**Assignment:** Write out only the opening lines of the entries, through the line with "let grown := rt_tokens".

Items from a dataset

-- -- --

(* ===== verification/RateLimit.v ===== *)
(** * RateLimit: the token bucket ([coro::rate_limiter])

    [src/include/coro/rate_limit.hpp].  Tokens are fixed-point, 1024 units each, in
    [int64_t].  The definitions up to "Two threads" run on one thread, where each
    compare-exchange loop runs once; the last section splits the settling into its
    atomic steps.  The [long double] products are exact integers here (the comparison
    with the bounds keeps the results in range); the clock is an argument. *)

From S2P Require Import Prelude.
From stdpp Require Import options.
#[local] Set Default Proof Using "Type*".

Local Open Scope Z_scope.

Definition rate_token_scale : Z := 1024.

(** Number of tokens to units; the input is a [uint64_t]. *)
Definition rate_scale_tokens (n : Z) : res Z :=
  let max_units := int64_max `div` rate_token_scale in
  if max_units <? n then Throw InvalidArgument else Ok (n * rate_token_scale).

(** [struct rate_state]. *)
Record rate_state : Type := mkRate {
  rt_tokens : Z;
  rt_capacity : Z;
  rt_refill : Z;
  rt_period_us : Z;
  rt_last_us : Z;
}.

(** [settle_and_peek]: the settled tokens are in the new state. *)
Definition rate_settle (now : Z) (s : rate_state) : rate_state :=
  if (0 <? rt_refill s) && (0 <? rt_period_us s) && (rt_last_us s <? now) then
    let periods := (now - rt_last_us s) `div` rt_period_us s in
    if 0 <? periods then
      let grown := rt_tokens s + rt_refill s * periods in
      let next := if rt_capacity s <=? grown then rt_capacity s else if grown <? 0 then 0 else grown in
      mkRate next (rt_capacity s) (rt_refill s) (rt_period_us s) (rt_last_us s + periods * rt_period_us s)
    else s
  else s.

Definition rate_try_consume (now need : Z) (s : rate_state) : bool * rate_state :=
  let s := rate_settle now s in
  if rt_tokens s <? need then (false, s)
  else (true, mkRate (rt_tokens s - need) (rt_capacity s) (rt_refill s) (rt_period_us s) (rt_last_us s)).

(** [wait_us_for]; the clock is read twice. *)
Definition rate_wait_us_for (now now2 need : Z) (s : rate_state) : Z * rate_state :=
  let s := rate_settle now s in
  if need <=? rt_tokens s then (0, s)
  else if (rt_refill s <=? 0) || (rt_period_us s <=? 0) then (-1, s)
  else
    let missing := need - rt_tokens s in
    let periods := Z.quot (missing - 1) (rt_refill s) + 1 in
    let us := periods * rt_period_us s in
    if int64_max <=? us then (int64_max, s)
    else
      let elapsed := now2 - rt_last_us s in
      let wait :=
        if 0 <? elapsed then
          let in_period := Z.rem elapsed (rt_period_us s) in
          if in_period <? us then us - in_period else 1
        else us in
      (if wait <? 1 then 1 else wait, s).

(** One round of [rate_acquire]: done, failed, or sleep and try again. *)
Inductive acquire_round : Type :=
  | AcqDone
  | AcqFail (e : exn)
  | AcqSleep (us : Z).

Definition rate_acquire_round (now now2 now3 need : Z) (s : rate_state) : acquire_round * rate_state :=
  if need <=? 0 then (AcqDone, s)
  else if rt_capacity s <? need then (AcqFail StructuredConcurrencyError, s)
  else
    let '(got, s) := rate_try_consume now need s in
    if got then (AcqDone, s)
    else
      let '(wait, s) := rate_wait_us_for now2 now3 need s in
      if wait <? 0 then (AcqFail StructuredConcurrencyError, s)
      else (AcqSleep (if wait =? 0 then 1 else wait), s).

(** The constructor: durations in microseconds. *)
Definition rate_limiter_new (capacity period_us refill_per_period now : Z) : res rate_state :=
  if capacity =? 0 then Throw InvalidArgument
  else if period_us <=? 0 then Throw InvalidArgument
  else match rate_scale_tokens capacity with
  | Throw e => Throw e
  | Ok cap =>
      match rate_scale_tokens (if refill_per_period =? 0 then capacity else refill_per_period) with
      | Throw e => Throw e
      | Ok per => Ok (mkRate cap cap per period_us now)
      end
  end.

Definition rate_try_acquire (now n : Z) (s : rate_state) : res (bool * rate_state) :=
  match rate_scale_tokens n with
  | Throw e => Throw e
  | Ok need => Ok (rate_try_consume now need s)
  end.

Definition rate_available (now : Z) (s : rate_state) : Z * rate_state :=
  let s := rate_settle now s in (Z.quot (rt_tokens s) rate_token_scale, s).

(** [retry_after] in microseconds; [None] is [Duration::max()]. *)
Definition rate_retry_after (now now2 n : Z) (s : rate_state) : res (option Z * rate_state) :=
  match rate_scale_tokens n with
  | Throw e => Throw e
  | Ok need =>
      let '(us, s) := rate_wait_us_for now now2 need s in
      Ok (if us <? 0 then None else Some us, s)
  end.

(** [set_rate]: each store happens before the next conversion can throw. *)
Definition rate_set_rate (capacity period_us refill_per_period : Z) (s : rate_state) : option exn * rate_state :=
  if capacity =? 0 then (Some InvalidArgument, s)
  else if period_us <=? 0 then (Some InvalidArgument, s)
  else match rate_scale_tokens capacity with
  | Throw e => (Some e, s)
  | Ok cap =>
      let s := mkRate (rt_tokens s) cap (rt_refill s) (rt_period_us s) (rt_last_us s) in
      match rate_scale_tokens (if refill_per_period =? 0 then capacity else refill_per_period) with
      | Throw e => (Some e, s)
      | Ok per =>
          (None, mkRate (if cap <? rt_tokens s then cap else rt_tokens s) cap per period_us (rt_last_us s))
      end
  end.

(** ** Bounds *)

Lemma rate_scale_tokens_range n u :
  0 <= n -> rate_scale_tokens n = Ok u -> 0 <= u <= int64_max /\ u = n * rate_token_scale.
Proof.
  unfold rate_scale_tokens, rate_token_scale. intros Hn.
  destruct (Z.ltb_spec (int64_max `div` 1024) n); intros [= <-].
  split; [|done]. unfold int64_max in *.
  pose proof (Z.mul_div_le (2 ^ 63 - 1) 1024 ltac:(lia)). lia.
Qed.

-- -- --

**Your solution:**
(* ===== verification/RateLimit.v ===== *)
(** * RateLimit: the token bucket ([coro::rate_limiter])

    [src/include/coro/rate_limit.hpp].  Tokens are fixed-point, 1024 units each, in
    [int64_t].  The definitions up to "Two threads" run on one thread, where each
    compare-exchange loop runs once; the last section splits the settling into its
    atomic steps.  The [long double] products are exact integers here (the comparison
    with the bounds keeps the results in range); the clock is an argument. *)

From S2P Require Import Prelude.
From stdpp Require Import options.
#[local] Set Default Proof Using "Type*".

Local Open Scope Z_scope.

Definition rate_token_scale : Z := 1024.

(** Number of tokens to units; the input is a [uint64_t]. *)
Definition rate_scale_tokens (n : Z) : res Z :=
  let max_units := int64_max `div` rate_token_scale in
  if max_units <? n then Throw InvalidArgument else Ok (n * rate_token_scale).

(** [struct rate_state]. *)
Record rate_state : Type := mkRate {
  rt_tokens : Z;
  rt_capacity : Z;
  rt_refill : Z;
  rt_period_us : Z;
  rt_last_us : Z;
}.

(** [settle_and_peek]: the settled tokens are in the new state. *)
Definition rate_settle (now : Z) (s : rate_state) : rate_state :=
  if (0 <? rt_refill s) && (0 <? rt_period_us s) && (rt_last_us s <? now) then
    let periods := (now - rt_last_us s) `div` rt_period_us s in
    if 0 <? periods then
      let grown := rt_tokens s + rt_refill s * periods in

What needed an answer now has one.